→ Task directions
Go through the following data and transcribe exactly the stretch of lines from the one holding "split; [constructor; [tauto|by" to the one holding "by replace (se_low", both included.

....................

Lemma narrow_loop_spec ceiling s :
  bracket ceiling s → (rounds s ≤ 14)%nat →
  wp (for_loop narrow_fuel narrow_body s) (λ s',
    (∃ new, extends s s' new ∧ (sent new ≤ 42)%nat) ∧
    bracket ceiling s' ∧ (se_high s' - se_low s' ≤ 1 ∨ stopped (se_hist s'))).
Proof.
  intros Hb Hr.
  apply (wp_for_loop narrow_body (λ x, bracket ceiling x ∧ (rounds x ≤ 14)%nat ∧
    ∃ new, extends s x new ∧ (sent new + 3 * rounds x ≤ 42)%nat) rounds).
  2: { split; [done|]. split; [done|]. exists []. split; [apply extends_refl|]. unfold sent. simpl. lia. }
  2: unfold narrow_fuel; lia.
  clear Hb Hr. intros x (Hb & Hr & new & X & Hn). unfold narrow_body.
  destruct (Z.ltb_spec 1 (se_high x - se_low x)); simpl.
  2: { split; [exists new; split; [done|lia]|]. split; [done|]. left. lia. }
  pose proof (extends_trans _ _ _ _ _ X (extends_check x)) as X1. unfold ctx_err. destruct (net_cancelled (se_hist x)) eqn:E.
  { simpl. split; [eexists; split; [exact X1|]; rewrite sent_app; unfold sent at 1; simpl; lia|].
    assert (stopped (EvCheck true :: se_hist x)) as Hst by (unfold stopped; set_solver).
    split; [|by right]. destruct Hb as [Ha Hf Hrg]. split; simpl; [by apply (arrived_app [_])|by right|done]. }
  set (x1 := log x (EvCheck false)) in *. change (se_low x1) with (se_low x). change (se_high x1) with (se_high x).
  destruct (rounds_bisect x) as (Hmid & R1 & R2); [done|].
  set (mid := se_low x + _) in *.
  pose proof (send_spec x1 mid) as HX. destruct (send x1 mid) as [x2 [o nh]].
  destruct HX as (new2 & X2 & Hn2 & Hl & Hh & Hpost).
  pose proof (extends_trans _ _ _ _ _ X1 X2) as X3.
  assert (se_hist x2 = new2 ++ [EvCheck false] ++ se_hist x) as Hhist by apply X2.
  destruct Hb as [Ha Hf Hrg].
  assert (failed (se_hist x2) (se_high x) ∨ stopped (se_hist x2)) as Hf2.
  { rewrite Hhist. destruct Hf as [Hf|Hf]; [left|right].
    - by apply failed_app, failed_app.
    - apply stopped_app. right. apply stopped_app. by right. }
  assert (sent (new2 ++ [EvCheck false] ++ new) + 3 * (rounds x - 1) ≤ 42)%nat as Hcost.
  { rewrite !sent_app. unfold sent at 2. simpl. lia. }
  assert (o ≠ ProbeArrived → failed (se_hist x2) mid ∨ stopped (se_hist x2)) as Hno.
  { intros Ho. rewrite Hhist. destruct o; [done| |].
    - left. left. exists nh. apply elem_of_app. left. apply Hpost.
    - destruct Hpost as [_ [?|?]]; [left; by apply failed_app_l|right; apply stopped_app; by left]. }
  change (se_low x1) with (se_low x) in Hl. change (se_high x1) with (se_high x) in Hh.
  assert (rounds (set_low x2 mid) = rounds (set_low x mid)) as E1 by (unfold rounds; simpl; by rewrite Hh).
  assert (rounds (set_high x2 mid) = rounds (set_high x mid)) as E2 by (unfold rounds; simpl; by rewrite Hl).
  assert (∀ y, rounds y < rounds x → se_hist y = se_hist x2 → se_result y = se_result x2 →
    ∃ new0, extends s y new0 ∧ sent new0 + 3 * rounds y ≤ 42)%nat as Hext.
  { intros y Hy Hy1 Hy2. exists (new2 ++ [EvCheck false] ++ new). split; [|lia].
    destruct X3. split; by rewrite ?Hy1, ?Hy2. }
  destruct (decide (o = ProbeArrived)) as [->|Ho]; cbn [wp]; (split; [|by rewrite ?E1, ?E2]).
  - split; [split; simpl; [|by rewrite Hh|rewrite Hh; lia]|].
    + rewrite Hhist. by apply arrived_app_l.
    + split; [lia|]. apply Hext; [by rewrite E1|done..].
  - split; [split; simpl; [|by apply Hno|rewrite Hl; lia]|].
    + rewrite Hhist, Hl. by apply arrived_app, arrived_app.
    + split; [lia|]. apply Hext; [by rewrite E2|done..].
Qed.

Lemma narrow_spec ceiling s :
  se_low s = 0 → MinProbeMTU ≤ se_high s ≤ ceiling → ceiling ≤ JumboMTU →
  failed (se_hist s) (se_high s) ∨ stopped (se_hist s) →
  wp (narrow s) (narrow_post ceiling s).
Proof.
  intros Hlow Hrg Hc Hf. unfold narrow. rewrite (proj2 (Z.eqb_eq _ _) Hlow).
  pose proof (send_spec s MinProbeMTU) as HX. destruct (send s MinProbeMTU) as [s1 [o nh]].
  destruct HX as (new & X & Hn & Hl & Hh & Hpost). assert (se_hist s1 = new ++ se_hist s) as Hhist by apply X.
  destruct (decide (o = ProbeArrived)) as [->|Ho].
  - eapply wp_mono; [apply (narrow_loop_spec ceiling)|].
    + split; [simpl; rewrite Hhist; by apply arrived_app_l| |simpl; rewrite Hh; lia].
      cbn [se_hist se_high set_low]. rewrite Hhist, Hh.
      destruct Hf as [Hf|Hf]; [left; by apply failed_app|right; apply stopped_app; by right].
    + unfold rounds. simpl. rewrite Hh. unfold MinProbeMTU, JumboMTU in *.
      assert (Z.log2_up (se_high s - 576) ≤ Z.log2_up 16384) by (apply Z.log2_up_le_mono; lia).
      change (Z.log2_up 16384) with 14 in *. lia.
    + intros s' ((new2 & X2 & Hn2) & Hb). split; [|by right].
      exists (new2 ++ new). rewrite sent_app. split; [|lia].
      eapply extends_trans; [exact X|]. destruct X2; by split.
  - simpl. split; [exists new; split; [done|lia]|]. left. rewrite Hl, Hhist. split; [done|].
    assert (silent new ∧ (failed new MinProbeMTU ∨ stopped new)) as [Hs Hff].
    { destruct o; [done| |done]. destruct Hpost as [? ?]. split; [done|]. left. left. by exists nh. }
    split; [intros ?; by apply Forall_app|].
    destruct Hff; [left; by apply failed_app_l|right; apply stopped_app; by left].
Qed.
End narrow.

(** ** What a result means *)

Section result.
Context `{Network}.

(** The promise of a result [r] with ceiling [c], given the run's history. *)
Definition reported (c : Z) (r : PMTUDResult) (h : history) : Prop :=
  let p := pm_PathMTU r in
  match pm_Status r with
  | PMTUDStatusOK =>
      MinProbeMTU ≤ p ≤ c ∧ arrived h p ∧
      (p = c ∨ EvSent c (Answer ProbeTooBig p) ∈ h ∨ failed h p ∨ failed h (p + 1))
  | PMTUDStatusICMPFiltered =>
      MinProbeMTU ≤ p ≤ c ∧ arrived h p ∧ (failed h p ∨ failed h (p + 1)) ∧ failed h c
  | PMTUDStatusUnreachable => p = 0 ∧ silent h ∧ failed h MinProbeMTU
  | PMTUDStatusIncomplete => stopped h ∧ (p = 0 ∧ silent h ∨ arrived h p)
  | PMTUDStatusNone => False
  end.

(** What [narrow] and [conclude] are called with. *)
Record searching (c : Z) (first : ProbeOutcome) (s : pmtudSearch) : Prop := MkSearching {
  sg_low : se_low s = 0;
  sg_high : MinProbeMTU ≤ se_high s ≤ c;
  sg_failed : failed (se_hist s) (se_high s) ∨ stopped (se_hist s);
  sg_silent : silent (se_hist s);
  sg_path : pm_PathMTU (se_result s) = 0;
  sg_first : first = ProbeLost → failed (se_hist s) c ∨ stopped (se_hist s);
  sg_not : first ≠ ProbeArrived;
}.

Context (perm : ∀ h, stopped h → net_cancelled h = true).

Lemma not_stopped_failed h c (Hc : net_cancelled h = false) : failed h c ∨ stopped h → failed h c.
Proof using perm. intros [?|Hs]; [done|]. rewrite perm in Hc; done. Qed.

Lemma narrow_conclude_spec c first s :
  searching c first s → c ≤ JumboMTU →
  wp (narrow_conclude s first) (λ s',
    (∃ new, se_hist s' = new ++ se_hist s ∧ (sent new ≤ 45)%nat ∧
       pm_Probes (se_result s') = pm_Probes (se_result s) + Z.of_nat (sent new)) ∧
    reported c (se_result s') (se_hist s')).
Proof using perm.
  intros [Hl Hh Hf Hs Hp Hfi Hno] Hc. unfold narrow_conclude.
  eapply wp_bind_spec; [by apply (narrow_spec c)|]. intros s1 [(new & [X1 X2 X3] & Hn) Hpost].
  unfold conclude, ctx_err.
  assert (first = ProbeLost → failed (se_hist s1) c ∨ stopped (se_hist s1)) as Hfi1.
  { intros ->. destruct Hfi as [?|?]; [done|left; rewrite X1; by apply failed_app|].
    right. rewrite X1. apply stopped_app. by right. }
  set (e := EvCheck _) in *.
  assert (∀ r, pm_Probes r = pm_Probes (se_result s1) → ∃ new0, e :: se_hist s1 = new0 ++ se_hist s ∧
    (sent new0 ≤ 45)%nat ∧ pm_Probes r = pm_Probes (se_result s) + Z.of_nat (sent new0)) as Hext.
  { intros r Hr. exists (e :: new). simpl. rewrite X1. split; [done|]. unfold sent in *. simpl. by rewrite Hr. }
  assert (∀ x, failed (se_hist s1) x → failed (e :: se_hist s1) x) as Hfc by (intros; by apply (failed_app [_])).
  assert (∀ x, arrived (se_hist s1) x → arrived (e :: se_hist s1) x) as Hac by (intros; by apply (arrived_app [_])).
  subst e. destruct (net_cancelled (se_hist s1)) eqn:E; cbn [wp].
  { split; [by apply Hext|]. unfold reported. cbn. split; [unfold stopped; set_solver|].
    destruct Hpost as [(-> & Hsi & _)|[[Ha _ _] _]]; [left|right; by apply Hac].
    split; [done|]. constructor; [simpl; tauto|by apply Hsi]. }
  assert (∀ x, failed (se_hist s1) x ∨ stopped (se_hist s1) → failed (se_hist s1) x) as Hns
    by (intros; by apply not_stopped_failed).
  cbn [se_low log].
  destruct Hpost as [(-> & Hsi & Hfl)|[[Ha Hfh Hrg] Hadj]].
  { cbn. split; [by apply Hext|]. unfold reported. cbn. split; [congruence|].
    split; [constructor; [tauto|by apply Hsi]|by apply Hfc, Hns]. }
  rewrite (proj2 (Z.eqb_neq (se_low s1) 0)) by (unfold MinProbeMTU in *; lia).
  assert (failed (se_hist s1) (se_low s1) ∨ failed (se_hist s1) (se_low s1 + 1)) as Hadj2.
  { apply Hns in Hfh. destruct Hadj as [Hd|Hst]; [|rewrite perm in E; done].
    destruct (decide (se_high s1 = se_low s1)) as [<-|]; [by left|right].
    by replace (se_low s1 + 1) with (se_high s1) by lia. }
  destruct (decide (first = ProbeLost)) as [->|Hl']; cbn; (split; [by apply Hext|]); unfold reported; cbn;
    (split; [lia|]); (split; [by apply Hac|]).
  - split; [destruct Hadj2; auto|]. by apply Hfc, Hns, Hfi1.
  - right. right. destruct Hadj2; auto.
Qed.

....................

→ Output below
    split; [constructor; [tauto|by apply Hsi]|by apply Hfc, Hns]. }
  rewrite (proj2 (Z.eqb_neq (se_low s1) 0)) by (unfold MinProbeMTU in *; lia).
  assert (failed (se_hist s1) (se_low s1) ∨ failed (se_hist s1) (se_low s1 + 1)) as Hadj2.
  { apply Hns in Hfh. destruct Hadj as [Hd|Hst]; [|rewrite perm in E; done].
    destruct (decide (se_high s1 = se_low s1)) as [<-|]; [by left|right].
    by replace (se_low s1 + 1) with (se_high s1) by lia. }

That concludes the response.